‘Low-cost’ terror: Bondi Beach investigators examine IS group link, Philippines trip
· France 24The mass shooting that left 15 dead during a Hanukkah celebration at Sydney’s Bondi Beach was “a terrorist attack inspired by (the) Islamic State (group)”, Australia’s federal police commissioner Krissy Barrett said Tuesday. A further 25 were injured in the attack, 10 of whom are still in critical condition.
Read moreSydney attack: Bondi Beach shooting kills 16, gunmen identified as father and son
Police say the two suspects – a 50-year-old man named by local media as Sajid Akram, who was shot dead by police, and his 24-year-old son Naveed, currently in hospital under police guard – left behind an unspecified number of improvised explosive devices as well as “two homemade” IS group flags. Investigators are also examining the significance of a trip to the Philippines the pair took last month, reportedly travelling to the southern province of Davao on the island of Mindanao.
“The reasons why they went to the Philippines, and the purpose of that, and where they went when they were there, is under investigation at the moment,” New South Wales police commissioner Mal Lanyon told a briefing as media reports suggested the pair had travelled to Davao to undergo jihadist training.
Nest for Islamist insurgents
The southern Philippines province has a long history of Islamist insurgencies and is home to factions of the historically al-Qaeda-linked Abu Sayyaf Group (ASG) – some of which pledged allegiance to the IS group in 2015 and merged under the Islamic State East Asia (ISEA) banner.
In 2017, the group staged a five-month siege of the city of Marawi before it was eventually defeated by government forces, losing hundreds of fighters in battle.
According to a statement issued by Australia’s National Security department, the group is now believed to have some 200 fighters, most of them local, but also a small number of foreigners.
FRANCE 24’s jihadism expert Wassim Nasr said ISEA remains active but is no way near as powerful as it was back in 2017. He also cautioned against drawing any conclusions about possible ties to the Bondi Beach shooting, noting that the attack has still not been claimed.
“This is not unusual. Sometimes groups claim attacks with a delay, and sometimes they do not claim them at all. It is also possible that this was not carried out by the IS group,” he said.
The low-cost switch
Should investigators establish a link to ISEA, Nasr said this would underscore a change in tactics for the weakened IS group, in which terror attacks are neither planned nor funded by a central command.
“Large, centrally planned attacks like 9/11, the November 13 attacks in Paris and the Crocus City Hall attack in Moscow in 2024 are rare exceptions,” said Nasr, adding that the IS group has now shifted to what he called “low-cost” terrorism carried out by locals responding to the group’s ideological incitement.

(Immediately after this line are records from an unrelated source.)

Lemma valid_on_first_sorted (fileId : string) (files : list ProcessedFile) :
  valid files → valid (on_first fileId sorted_in_place files).
Proof.
  intros Hvalid. pose proof (on_first_spec fileId sorted_in_place files) as Hspec.
  destruct (List.find _ files) as [pf |]; [| by rewrite Hspec].
  destruct Hspec as (i & Hi & ->).
  apply (valid_insert i pf); try done.
  apply good_file_sorted_in_place. eapply valid_good; [done |].
  by eapply list_elem_of_lookup_2.
Qed.

Lemma on_first_elem (fileId : string) (files : list ProcessedFile)
    (pf f : ProcessedFile) :
  NoDup (map file_id files) →
  List.find (λ f, bool_decide (file_id f = fileId)) files = Some pf →
  f ∈ on_first fileId sorted_in_place files → file_id f = fileId →
  f = sorted_in_place pf.
Proof.
  intros Hnd Hfind Hf Hid.
  pose proof (on_first_spec fileId sorted_in_place files) as Hspec.
  rewrite Hfind in Hspec. destruct Hspec as (i & Hi & Heq). rewrite Heq in Hf.
  apply find_id_elem in Hfind as [Hpf Hpfid].
  apply list_elem_of_lookup in Hf as [j Hj].
  destruct (decide (j = i)) as [-> | Hne].
  - rewrite list_lookup_insert_eq in Hj by (by eapply lookup_lt_Some). congruence.
  - rewrite list_lookup_insert_ne in Hj by done.
    assert (f = pf) as ->.
    { eapply (NoDup_fmap_elem_eq file_id); eauto; [| congruence].
      by eapply list_elem_of_lookup_2. }
    exfalso. apply Hne. eapply NoDup_lookup; [exact Hnd | |].
    + by rewrite list_lookup_fmap, Hj.
    + by rewrite list_lookup_fmap, Hi.
Qed.



(** *** The runs *)

Lemma image_to_recognize_keeps P settings env engine pageNumber r :
  keeps P (image_to_recognize settings env engine pageNumber r).
Proof.
  unfold image_to_recognize.
  destruct engine; try apply keeps_ret.
  destruct (JS.truthy _); [| apply keeps_ret].
  keeps_steps. destruct (preprocess _ _ _ _); keeps_steps.
Qed.

Lemma recognize_page_keeps P settings env pf langs engine pageNumber r image acc :
  keeps P (recognize_page settings env pf langs engine pageNumber r image acc).
Proof. unfold recognize_page. destruct engine; keeps_steps. Qed.

Lemma with_progress_valid (fileId : string) (p : Z) (files : list ProcessedFile) :
  valid files →
  valid (map (λ f, if bool_decide (file_id f = fileId)
                   then with_progress f p else f) files).
Proof.
  apply valid_map. intros f _. case_bool_decide; [| done].
  split; [done |]. intros Hgood. by apply (good_file_same f).
Qed.

Lemma pages_loop_keeps settings env pf langs engine numPages pages acc :
  keeps valid (pages_loop settings env pf langs engine numPages pages acc).
Proof.
  revert acc. induction pages as [|pageNumber rest IH]; intros acc; simpl.
  - apply keeps_ret.
  - keeps_steps.
    match goal with |- keeps _ (match ?x with _ => _ end) => destruct x as [r |] end;
      [| apply IH].
    keeps_steps; [apply image_to_recognize_keeps | apply recognize_page_keeps | | apply IH].
    apply keeps_setFiles. apply with_progress_valid.
Qed.
(** The object [module->ctor_()] returns. *)
Inductive instance := Instance (made_by : ModuleFactory).

(** Calls of [Module::Start()] and [Module::Stop()] on instances. *)
Inductive lifecycle_call :=
| Start_called (i : instance)
| Stop_called (i : instance).

(** [started_modules_] is a [std::map] from factory to instance, never
    iterated; [calls_] records the start and stop steps that ran. *)
Record registry := mk_registry {
  started_modules_ : list (ModuleFactory * instance);
  start_order_ : list ModuleFactory;
  calls_ : list lifecycle_call
}.

Definition empty : registry := mk_registry [] [] [].

Fixpoint find (module : ModuleFactory) (m : list (ModuleFactory * instance))
  : option instance :=
  match m with
  | [] => None
  | (k, i) :: m' => if Nat.eqb k module then Some i else find module m'
  end.

(** [started_modules_[module] = instance]. *)
Fixpoint assign (module : ModuleFactory) (i : instance)
         (m : list (ModuleFactory * instance)) : list (ModuleFactory * instance) :=
  match m with
  | [] => [(module, i)]
  | (k, i0) :: m' =>
      if Nat.eqb k module then (k, i) :: m' else (k, i0) :: assign module i m'
  end.

Fixpoint erase (module : ModuleFactory) (m : list (ModuleFactory * instance))
  : list (ModuleFactory * instance) :=
  match m with
  | [] => []
  | (k, i) :: m' => if Nat.eqb k module then m' else (k, i) :: erase module m'
  end.

Definition IsStarted (module : ModuleFactory) (r : registry) : bool :=
  match find module (started_modules_ r) with
  | Some _ => true
  | None => false
  end.

Definition Get (module : ModuleFactory) (r : registry) : outcome instance :=
  match find module (started_modules_ r) with
  | Some i => Done i
  | None => AssertFailed "instance != started_modules_.end()"
  end.

Definition unstarted (r : registry) (module : ModuleFactory) : Prop :=
  find module (started_modules_ r) = None.

(** What relates the three fields after any number of starts. *)
Record registry_inv (r : registry) : Prop := {
  inv_calls : calls_ r = map (fun m => Start_called (Instance m)) (start_order_ r);
  inv_nodup : NoDup (start_order_ r);
  inv_find : forall m, find m (started_modules_ r) =
                       if in_dec Nat.eq_dec m (start_order_ r)
                       then Some (Instance m) else None;
  inv_keys : NoDup (map fst (started_modules_ r))
}.

Section Start.

(** What [instance->ListDependencies(&instance->dependencies_)] lists for
    the module a factory constructs. *)
Variable ListDependencies : ModuleFactory -> list ModuleFactory.

(** The overload of [Start] on a [ModuleList], over a [Start] for single
    modules. *)
Definition StartList (start : ModuleFactory -> registry -> option registry)
  : list ModuleFactory -> registry -> option registry :=
  fix go (modules : list ModuleFactory) (r : registry) : option registry :=
    match modules with
    | [] => Some r
    | it :: rest =>
        match start it r with
        | Some r' => go rest r'
        | None => None
        end
    end.

(** The overload of [Start] on a single [ModuleFactory].  The recursion through the
    dependencies is bounded by [fuel]; [None] means the bound was reached
    (a dependency cycle never returns). *)
Fixpoint Start (fuel : nat) (module : ModuleFactory) (r : registry) : option registry :=
  match fuel with
  | O => None
  | S fuel' =>
      match find module (started_modules_ r) with
      | Some _ => Some r
      | None =>
          let instance := Instance module in
          let dependencies_ := ListDependencies module in
          match StartList (Start fuel') dependencies_ r with
          | None => None
          | Some r1 =>
              Some (mk_registry
                      (assign module instance (started_modules_ r1))
                      (start_order_ r1 ++ [module])
                      (calls_ r1 ++ [Start_called instance]))
          end
      end
  end.

(** Registries produced by calls of [Start] that returned. *)
Inductive started : registry -> Prop :=
| started_empty : started empty
| started_Start fuel module r r' :
    started r -> Start fuel module r = Some r' -> started r'.

(** A chain of modules whose starts are in progress: the head depends on
    the module about to start, each further one on its predecessor. *)
Inductive chain : list ModuleFactory -> ModuleFactory -> Prop :=
| chain_nil a : chain [] a
| chain_cons s rest a :
    In a (ListDependencies s) -> chain rest s -> chain (s :: rest) a.

(** What a returning [Start] guarantees: the invariant, the module
    started, and nothing on the chain of starts in progress started. *)
Definition Start_returns (fuel : nat) : Prop :=
  forall module r r' stack,
    registry_inv r -> Start fuel module r = Some r' ->
    chain stack module -> Forall (unstarted r) stack ->
    registry_inv r' /\ Forall (unstarted r') stack /\
    find module (started_modules_ r') <> None.

End Start.

(** The loop of [StopAll] over [start_order_.rbegin() .. rend()]. *)
Fixpoint stop_loop (order : list ModuleFactory) (r : registry) : outcome registry :=
  match order with
  | [] => Done r
  | it :: rest =>
      match find it (started_modules_ r) with
      | None => AssertFailed "instance != started_modules_.end()"
      | Some i =>
          stop_loop rest
            (mk_registry (erase it (started_modules_ r)) (start_order_ r)
                         (calls_ r ++ [Stop_called i]))
      end
  end.

Definition StopAll (r : registry) : outcome registry :=
  r1 <- stop_loop (rev (start_order_ r)) r ;;
  _ <- ASSERT (match started_modules_ r1 with [] => true | _ => false end)
         "started_modules_.empty()" ;;
  Done (mk_registry (started_modules_ r1) [] (calls_ r1)).

(** The instances whose start step, resp. stop step, ran, in order. *)
Fixpoint started_instances (calls : list lifecycle_call) : list instance :=
  match calls with
  | [] => []
  | Start_called i :: rest => i :: started_instances rest
  | Stop_called _ :: rest => started_instances rest
  end.

Fixpoint stopped_instances (calls : list lifecycle_call) : list instance :=
  match calls with
  | [] => []
  | Start_called _ :: rest => stopped_instances rest
  | Stop_called i :: rest => i :: stopped_instances rest
  end.

(** A small stack: module 0 depends on 1 and 2, module 1 on 2. *)
Definition example_dependencies (module : ModuleFactory) : list ModuleFactory :=
  match module with
  | 0%nat => [1%nat; 2%nat]
  | 1%nat => [2%nat]
  | _ => []
  end.

Definition example_registry : registry :=
  mk_registry
    [(2%nat, Instance 2%nat); (1%nat, Instance 1%nat); (0%nat, Instance 0%nat)]
    [2%nat; 1%nat; 0%nat]
    [Start_called (Instance 2%nat); Start_called (Instance 1%nat);
     Start_called (Instance 0%nat)].

(** [Module::GetDependency], called on the instance constructed by
    [self]: [dependencies_.list_] holds what [ListDependencies] listed when
    the instance was started. *)
Fixpoint GetDependency_loop (dependencies : list ModuleFactory)
         (module : ModuleFactory) (r : registry) : outcome instance :=
  match dependencies with
  | [] => AssertFailed "false"
  | dependency :: rest =>
      if Nat.eqb dependency module then Get module r
      else GetDependency_loop rest module r
  end.

Definition GetDependency (ListDependencies : ModuleFactory -> list ModuleFactory)
           (self module : ModuleFactory) (r : registry) : outcome instance :=
  GetDependency_loop (ListDependencies self) module r.

(** Every module of [order] comes after all its dependencies. *)
Definition dependencies_first (ListDependencies : ModuleFactory -> list ModuleFactory)
           (order : list ModuleFactory) : Prop :=
  forall l1 m l2, order = l1 ++ m :: l2 ->
                  forall d, In d (ListDependencies m) -> In d l1.

(** Two modules that depend on each other. *)
Definition cyclic_dependencies (module : ModuleFactory) : list ModuleFactory :=
  match module with
  | 0%nat => [1%nat]
  | 1%nat => [0%nat]
  | _ => []
  end.

End ModuleRegistry.

(** * Properties of the scheduler *)

Import RoundRobinScheduler.

(** ** Fragmentation *)

Section Fragmentation.

Lemma split_pieces_concat fuel mtu (p : list byte) :
  (0 < mtu)%nat -> (length p <= fuel)%nat ->
  concat (split_pieces fuel mtu p) = p.
Proof.
  intros Hm. revert p.
  induction fuel as [|fuel IH]; intros p Hlen.
  - destruct p; [reflexivity | simpl in Hlen; lia].
  - destruct p as [|b p]; [reflexivity|].
    cbn [split_pieces concat].
    rewrite IH.
    + apply firstn_skipn.
    + rewrite length_skipn. cbn [length] in *. lia.
Qed.

Lemma split_pieces_count fuel mtu (p : list byte) :
  (0 < mtu)%nat -> (length p <= fuel)%nat -> p <> [] ->
  let n := length (split_pieces fuel mtu p) in
  ((n - 1) * mtu < length p /\ length p <= n * mtu /\ 1 <= n)%nat.
Proof.
  intros Hm. revert p.
  induction fuel as [|fuel IH]; intros p Hlen Hne.
  - destruct p; [congruence | simpl in Hlen; lia].
  - destruct p as [|b p]; [congruence|].
    cbn [split_pieces length]. cbv zeta.
    destruct (skipn mtu (b :: p)) as [|c rest] eqn:Hs.
    + assert (Hl : length (skipn mtu (b :: p)) = O) by (rewrite Hs; reflexivity).
      rewrite length_skipn in Hl. cbn [length] in Hl.
      destruct fuel; cbn [split_pieces length]; lia.
    + assert (Hl : length (skipn mtu (b :: p)) = length (c :: rest)) by (rewrite Hs; reflexivity).
      rewrite length_skipn in Hl. cbn [length] in Hl.
      specialize (IH (c :: rest)).
      cbv zeta in IH. cbn [length] in IH.
      assert (Hfuel : (S (length rest) <= fuel)%nat) by (simpl in Hlen; lia).
      specialize (IH Hfuel ltac:(discriminate)).
      destruct IH as (I1 & I2 & I3).
      remember (length (split_pieces fuel mtu (c :: rest))) as n.
      simpl in Hlen.
      repeat split; try lia; nia.
Qed.

Lemma ceil_div_unique (a b n : Z) :
  0 < b -> (n - 1) * b < a -> a <= n * b -> ceil_div a b = n.
Proof.
  intros Hb H1 H2. unfold ceil_div. symmetry.
  apply Z.div_unique with (r := a + b - 1 - b * n); lia.
Qed.

Lemma push_fragments_app k h flag pieces q :
  push_fragments k h flag pieces q = q ++ map (pair k) (tag_pieces k h flag pieces).
Proof.
  revert flag q. induction pieces as [|f rest IH]; intros flag q.
  - simpl. now rewrite app_nil_r.
  - cbn [push_fragments]. rewrite IH. rewrite <- app_assoc.
    destruct rest; reflexivity.
Qed.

“This was about opportunity. Groups like the IS group and al Qaeda have called for attacks on Jewish targets wherever possible,” he said. “The target was not Australia itself, but the Jewish community.”
Crucially, he added, such operations require minimal coordination.
“You don’t need many people to carry out this type of attack. It requires very little logistics,” Nasr said, noting that the weapons were likely sourced locally. “Financing becomes almost irrelevant because these operations cost very little and can be self-funded by the perpetrators.”
Cheap – and efficient
Nasr said footage of the younger gunman handling his weapon suggested he had received training of some kind – but not necessarily abroad. “He could also have trained in the Australian desert,” or even taught himself “by using YouTube videos”.
If the pair did indeed travel to the Philippines for training purposes, it would likely have been informal and short-term, conducted in jungle terrain, rather than at military-style training facilities.
Clarke Jones, an academic at the Australian National University who has worked with jailed extremists in the Philippines, told the Guardian that it is difficult for tourists to train with terrorist groups there because of their geographic isolation and how dangerous it is to travel there.
However, he noted that other private military training – not linked to extremist groups – was available in the Philippines.
What makes “low-cost” attacks particularly dangerous is their efficiency and the difficulty in preventing them, said Nasr, adding: “If (jihadist) fighters from the Philippines had tried to carry out an attack in Australia themselves, they likely would not have succeeded.”